→ **Recorded data**:
- - -
(** * Recording controller and upload pipeline: a shallow embedding

    The Python sources embedded here are
    - [src/core/google_drive_manager.py] (class [GoogleDriveManager]),
    - [src/core/obs_manager.py] (class [OBSManager]),
    - [src/ui/main_window.py] (class [UploadWorker] and, of
      [MainWindow], the methods [rename_recording_file] and
      [search_for_recordings] and the file name [toggle_recording]
      builds),
    - [src/core/config.py] (the taxonomy of classes, chapters and
      subtopics and [validate_file] of [Config]).

    Python methods become functions in a small state-and-exception monad.
    The state holds the fields of the object a method is called on
    ([self]), the state of everything outside the process (the Drive
    service, the OBS websocket server, the file system, the clock) and a
    chronological trace of the remote calls issued so far (and of the
    invocations of the progress callback).  An exception
    keeps the mutations made before it was raised, as in Python.

    Conventions of the embedding:
    - the services are interfaces ([DriveService], [ObsClient], [Host]);
      the methods are written over any implementation, and [Sim] gives
      one on which they run;
    - logging and [time.sleep] have no counterpart;
    - a Python float is an IEEE 754 binary64 number, given by its value;
      an operation on floats rounds the exact result to the nearest
      one, ties to the even significand;
    - an unbounded [while] loop takes a number of iterations it may use,
      and answers [Diverged] beyond it; the recursion of
      [count_files_in_folder] takes the number of frames the interpreter
      still grants, and raises [RecursionError] beyond it, as Python does;
    - paths follow the POSIX flavour of [pathlib] and [os.path]. *)

From Stdlib Require Import String Ascii List Bool Arith ZArith QArith Qround Lia.
From Stdlib Require Import DecimalString DecimalNat FinFun Qpower Qabs Lqa.
Import ListNotations.
Open Scope list_scope.
Open Scope nat_scope.
Open Scope string_scope.

(** ** Python values shared by the three modules *)

(** The exceptions the embedded code raises or meets.  Every one of them
    derives from [Exception], so [except Exception] catches them all. *)
Inductive exn : Type :=
| FileNotFoundError (msg : string)
| TypeError (msg : string)
| RecursionError
| AttributeError (msg : string)
| OSError (msg : string)
| OverflowError (msg : string)
| ClientError (msg : string).

(** [str(e)] *)
Definition str_of_exn (e : exn) : string :=
  match e with
  | FileNotFoundError msg => msg
  | TypeError msg => msg
  | RecursionError => "maximum recursion depth exceeded"
  | AttributeError msg => msg
  | OSError msg => msg
  | OverflowError msg => msg
  | ClientError msg => msg
  end.

(** What a call on a remote service or on the host answers: a value or an
    exception. *)
Inductive reply (A : Type) : Type :=
| Reply (a : A)
| Fault (e : exn).
Arguments Reply {A} a.
Arguments Fault {A} e.

(** What running a piece of code gives: a value, a raised exception, or no
    answer at all (a loop that was cut off). *)
Inductive outcome (A : Type) : Type :=
| Ok (a : A)
| Raise (e : exn)
| Diverged.
Arguments Ok {A} a.
Arguments Raise {A} e.
Arguments Diverged {A}.

(** [str(n)] for a non-negative integer. *)
Definition str_of_nat (n : nat) : string :=
  NilEmpty.string_of_uint (Nat.to_uint n).

(** Truthiness of a string and Python's [x or d] on an optional string:
    [None] and the empty string are both falsy. *)
Definition truthy (s : string) : bool := negb (String.eqb s "").

Definition truthy_opt (x : option string) : bool :=
  match x with
  | Some s => truthy s
  | None => false
  end.

Definition py_or (x : option string) (d : string) : string :=
  match x with
  | Some s => if truthy s then s else d
  | None => d
  end.

(** ** Remote interfaces *)

(** The body of a Drive [files().create] request. *)
Record file_body : Type := mkBody {
  name : string;
  mimeType : option string;
  parents : list string
}.

(** An entry of a [files().list] answer. *)
Record item : Type := mkItem {
  item_id : string;
  item_name : string
}.

(** The answer to [files().list(...).execute()]: a dict whose ['files'] key
    may be absent. *)
Definition list_response : Type := option (list item).

(** [results.get('files', [])] *)
Definition get_files (results : list_response) : list item :=
  match results with
  | Some l => l
  | None => []
  end.

(** The resource a successful [create] answers with (the requested
    [fields]). *)
Record file_resource : Type := mkResource {
  resp_id : string;
  resp_name : string;
  resp_webViewLink : string
}.

(** A resumable upload request: the metadata and the local file behind the
    [MediaFileUpload]. *)
Record upload_request : Type := mkRequest {
  req_body : file_body;
  req_media : string;
  req_chunksize : N
}.

(** The status object of a chunk; [progress] is the value of the finite
    float [status.progress()] returns. *)
Record upload_status : Type := mkStatus {
  progress : Q
}.

(** The answer to [GetRecordStatus]; the [output_active] attribute may be
    missing. *)
Record record_status : Type := mkRecordStatus {
  output_active : option bool
}.

(** The answer to [StopRecord]; the [output_path] attribute may be
    missing. *)
Record stop_result : Type := mkStopResult {
  output_path : option string
}.

(** A date as [datetime.now()] gives it. *)
Record date : Type := mkDate {
  day : nat;
  month : nat;
  year : nat
}.

(** Remote calls and invocations of the progress callback, as they appear
    in the trace. *)
Inductive event : Type :=
| EvFilesList (q : string)
| EvFilesCreate (body : file_body)
| EvNextChunk (request : upload_request) (status : option upload_status)
| EvProgressCallback (value : Z)
| EvGetRecordStatus
| EvStartRecord
| EvStopRecord
| EvSetRecordDirectory (directory : string)
| EvSetProfileParameter (category pname value : string).

(** The Drive v3 service, as consumed by [GoogleDriveManager]. *)
Class DriveService (W : Type) : Type := {
  files_list : string -> W -> reply list_response * W;
  files_create : file_body -> W -> reply file_resource * W;
  request_next_chunk :
    upload_request -> W -> reply (option upload_status * option file_resource) * W
}.

(** The obs-websocket request client, as consumed by [OBSManager]. *)
Class ObsClient (W : Type) : Type := {
  get_record_status : W -> reply record_status * W;
  start_record : W -> reply unit * W;
  stop_record : W -> reply stop_result * W;
  set_record_directory : string -> W -> reply unit * W;
  set_profile_parameter : string -> string -> string -> W -> reply unit * W
}.

(** The host: file system and clock. *)
Class Host (W : Type) : Type := {
  path_exists : string -> W -> bool;
  path_getsize : string -> W -> reply N * W;
  path_mkdir : string -> W -> reply unit * W;
  path_write_text : string -> string -> W -> reply unit * W;
  path_unlink : string -> W -> reply unit * W;
  path_rename : string -> string -> W -> reply unit * W;
  datetime_now : W -> date;
  os_sep : ascii;
  os_altsep : option ascii
}.

(** ** The monad *)

Section Monad.
Context {W : Type}.

Record state (O : Type) : Type := mkState {
  self : O;
  world : W;
  trace : list event
}.
Arguments mkState {O} _ _ _.
Arguments self {O} _.
Arguments world {O} _.
Arguments trace {O} _.

Definition M (O A : Type) : Type := state O -> outcome A * state O.

Definition ret {O A} (a : A) : M O A := fun st => (Ok a, st).

Definition bind {O A B} (m : M O A) (k : A -> M O B) : M O B :=
  fun st =>
    match m st with
    | (Ok a, st') => k a st'
    | (Raise e, st') => (Raise e, st')
    | (Diverged, st') => (Diverged, st')
    end.

Definition raise {O A} (e : exn) : M O A := fun st => (Raise e, st).

Definition diverge {O A} : M O A := fun st => (Diverged, st).

(** [try: body / except Exception as e: handler e] *)
Definition try_except {O A} (body : M O A) (handler : exn -> M O A) : M O A :=
  fun st =>
    match body st with
    | (Raise e, st') => handler e st'
    | r => r
    end.

Definition outcome_of_reply {A} (r : reply A) : outcome A :=
  match r with
  | Reply a => Ok a
  | Fault e => Raise e
  end.

(** A call on a remote service, recorded in the trace. *)
Definition remote {O A} (ev : event) (op : W -> reply A * W) : M O A :=
  fun st =>
    let '(r, w) := op (world st) in
    (outcome_of_reply r, mkState (self st) w (trace st ++ [ev])%list).

(** A call on the host, not recorded. *)
Definition host {O A} (op : W -> reply A * W) : M O A :=
  fun st =>
    let '(r, w) := op (world st) in
    (outcome_of_reply r, mkState (self st) w (trace st)).

(** A query that leaves the world as it is. *)
Definition ask {O A} (f : W -> A) : M O A :=
  fun st => (Ok (f (world st)), st).

Definition get_self {O} : M O O := fun st => (Ok (self st), st).

Definition set_self {O} (f : O -> O) : M O unit :=
  fun st => (Ok tt, mkState (f (self st)) (world st) (trace st)).

(** [for x in l: acc = body(acc, x)] *)
Fixpoint for_each {O A B} (l : list A) (acc : B) (body : B -> A -> M O B) : M O B :=
  match l with
  | [] => ret acc
  | x :: l' => bind (body acc x) (fun acc' => for_each l' acc' body)
  end.

End Monad.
- - -
→ **HOW TO COMPLETE THIS TASK**: Reply with the lines from the first line of the entries through the line that contains "- paths follow", repeated exactly with both ends kept, and with nothing else.

→ **ANSWER SPACE**:
(** * Recording controller and upload pipeline: a shallow embedding

    The Python sources embedded here are
    - [src/core/google_drive_manager.py] (class [GoogleDriveManager]),
    - [src/core/obs_manager.py] (class [OBSManager]),
    - [src/ui/main_window.py] (class [UploadWorker] and, of
      [MainWindow], the methods [rename_recording_file] and
      [search_for_recordings] and the file name [toggle_recording]
      builds),
    - [src/core/config.py] (the taxonomy of classes, chapters and
      subtopics and [validate_file] of [Config]).

    Python methods become functions in a small state-and-exception monad.
    The state holds the fields of the object a method is called on
    ([self]), the state of everything outside the process (the Drive
    service, the OBS websocket server, the file system, the clock) and a
    chronological trace of the remote calls issued so far (and of the
    invocations of the progress callback).  An exception
    keeps the mutations made before it was raised, as in Python.

    Conventions of the embedding:
    - the services are interfaces ([DriveService], [ObsClient], [Host]);
      the methods are written over any implementation, and [Sim] gives
      one on which they run;
    - logging and [time.sleep] have no counterpart;
    - a Python float is an IEEE 754 binary64 number, given by its value;
      an operation on floats rounds the exact result to the nearest
      one, ties to the even significand;
    - an unbounded [while] loop takes a number of iterations it may use,
      and answers [Diverged] beyond it; the recursion of
      [count_files_in_folder] takes the number of frames the interpreter
      still grants, and raises [RecursionError] beyond it, as Python does;
    - paths follow the POSIX flavour of [pathlib] and [os.path]. *)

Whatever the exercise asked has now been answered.